Jumlah Penderita Sakit Jiwa Meningkat

MEDAN-Selama tiga tahun berturut-turut sejak 2009 hingga 2011, jumlah penderita gangguan jiwa terus mengalami kenaikan. Mencengangkan, 85 persen dari jumlah 500-an penderita gangguan jiwa yang dirawat di RS Jiwa Sumut, ternyata diidap usia produktif.

Fakta ini didapat dari RS Jiwa Sumut melalui Direktur RS Jiwa Provinsi Sumut, Dapot P Gultom. Menurut Dapot, masalah pengangguran serta minimnya lapangan pekerjaan menjadi pemicu meningkatnya penderita gangguan jiwa.  “Sebagian besar pasien kita adalah pengangguran. Lama menganggur lalu menjadi depresi, malu, putus asa, dan semakin putus asa karena minimnya lapangan pekerjaan.

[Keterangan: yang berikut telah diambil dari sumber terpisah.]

Lemma stake_sum_add val X o : o ∉ X -> stake_sum val ({[o]} ∪ X) = val o + stake_sum val X.
Proof.
  intros Ho. unfold stake_sum. rewrite elements_union_singleton by done. done.
Qed.

Section machine.
Context {C : Crypto} {B : Bincode}.
Variable val : OutPoint -> Z.

(** The output set agrees with [val]. *)
Definition valued (utxos : gmap OutPoint Utxo) : Prop :=
  forall k u, utxos !! k = Some u -> utxo_value u <= val k.

(** The steps the chain takes: the start of a block, a transaction that carries
    governance payloads, a coinstake that moves a locked output. *)
Inductive gov_step : GovernanceState -> GovernanceState -> Prop :=
  | step_begin height utxos timestamp params g g' params' :
      params_ok params ->
      begin_block height utxos timestamp g params = Ok (g', params') -> gov_step g g'
  | step_transaction tx height timestamp utxos params total_staked genesis g g' :
      valued utxos ->
      process_transaction tx height timestamp utxos params total_staked genesis g = (g', Ok tt) ->
      gov_step g g'
  | step_move tx utxo height g g' :
      (forall v, locked_utxos g !! ((txid tx, v) : OutPoint) = None) ->
      transfer_stake_lock tx utxo height g = (g', Ok tt) -> gov_step g g'.

Inductive reachable : GovernanceState -> Prop :=
  | reach_new : reachable gov_new
  | reach_step g g' : reachable g -> gov_step g g' -> reachable g'.

(** No stake counts twice, and stake that voted stays locked until after the vote. *)
Record gov_inv (g : GovernanceState) : Prop := {
  inv_backed : forall id r, proposals g !! id = Some r -> decided r = false ->
    yes r + no r + abstain r <= stake_sum val (voted_outpoints r);
  inv_locked : forall id r o, proposals g !! id = Some r -> o ∈ voted_outpoints r ->
    exists k, locks_until g k o (voting_end (proposal r) + DEFAULT_LOCK_GRACE_BLOCKS);
  inv_value : forall k l, locked_utxos g !! k = Some l -> voting_value l <= val (voting_origin l);
}.

Lemma gov_inv_new : gov_inv gov_new.
Proof.
  split; [intros id r Hr|intros id r o Hr|intros k l Hr]; simpl in Hr; by rewrite lookup_empty in Hr.
Qed.

(** A step that only moves locks keeps the locks of every origin. *)
Lemma begin_block_inv height utxos timestamp params g g' params' :
  params_ok params -> begin_block height utxos timestamp g params = Ok (g', params') ->
  gov_inv g -> gov_inv g'.
Proof.
  intros Hok E [Hb Hl Hv]. destruct (begin_block_run utxos timestamp height g params Hok)
    as (g1 & p1 & E1 & _ & Hk & _ & Hrec). rewrite E in E1. injection E1 as <- <-.
  assert (Hback : forall id r', proposals g' !! id = Some r' -> exists r, proposals g !! id = Some r /\
    proposal r' = proposal r /\ decided r' = decided r || (voting_end (proposal r) <=? height) /\
    voted_outpoints r' = (if voting_end (proposal r) <=? height then ∅ else voted_outpoints r) /\
    yes r' + no r' + abstain r' = yes r + no r + abstain r).
  { intros id r' Hr'. specialize (Hrec id). destruct (proposals g !! id) as [r|]; [|congruence].
    exists r. split; [done|]. destruct (decide_record_spec height r) as (P1 & _ & _ & P4 & P5 & P6 & _).
    injection P6 as P6 P7 P8 _. destruct (is_pending _ _).
    - destruct Hrec as [f Hf]. rewrite Hf in Hr'. injection Hr' as <-. simpl. rewrite P6, P7, P8. done.
    - rewrite Hrec in Hr'. injection Hr' as <-. rewrite P6, P7, P8. done. }
  split.
  - intros id r' (r & Hr & Ep & Ed & Ev & ->)%Hback Hd. rewrite Hd in Ed. symmetry in Ed.
    apply orb_false_iff in Ed as [Ed Eh]. rewrite Ev, Eh. eauto.
  - intros id r' o (r & Hr & Ep & Ed & Ev & _)%Hback Ho. rewrite Ev in Ho.
    destruct (voting_end (proposal r) <=? height) eqn:Eh; [by apply elem_of_empty in Ho|].
    destruct (Hl _ _ _ Hr Ho) as (k & l & Hkl & Hor & Hun). exists k, l. rewrite Ep. split_and!; [|done..].
    rewrite Hk. apply map_lookup_filter_Some. split; [done|]. simpl.
    unfold DEFAULT_LOCK_GRACE_BLOCKS in *. lia.
  - intros k l Hkl. rewrite Hk in Hkl. apply map_lookup_filter_Some in Hkl as [Hkl _]. eauto.
Qed.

Ya itulah, dari 500 lebih jumlah pasien yang menjalani rawat inap kita, sekitar 85 persennya adalah kalangan pengangguran,” ujarnya, Kamis (29/12).

Selain itu, tidak terpenuhinya kebutuhan dan tuntutan hidup membuat kejiwaan seseorang menjadi mudah terganggu. “Jika masalah pengangguran ini tidak segera diatasi, jumlah seseorang yang mengalami gangguan kejiwaan akan semakin bertambah,” ujarnya mengingatkan.

Selain pengangguran, sekitar 10 persen dari pasien rumah sakit jiwa berasal dari kalangan Pegawai Negeri Sipil (PNS). Kalangan ini mengalahkan pecandu obat-obatan terlarang (narkoba). “Sebagian besar mereka yang mau berobat setelah mengalami gangguan kejiwaan yang berat. Masih ada stigma buruk yang dialami pasien yang akan berobat ke RS Jiwa ini,” urainya.

Dapot memaparkan, meningkatnya jumlah pasien menjalani rawat inap di RS Jiwa Provinsi Sumut setiap tahunnya hingga mengalami over kapasitas. Pada 2011 ini, sekitar 500 lebih pasien rawat inap harus saling berbagi tempat tidur dari 450 unit tempat tidur yang tersedia.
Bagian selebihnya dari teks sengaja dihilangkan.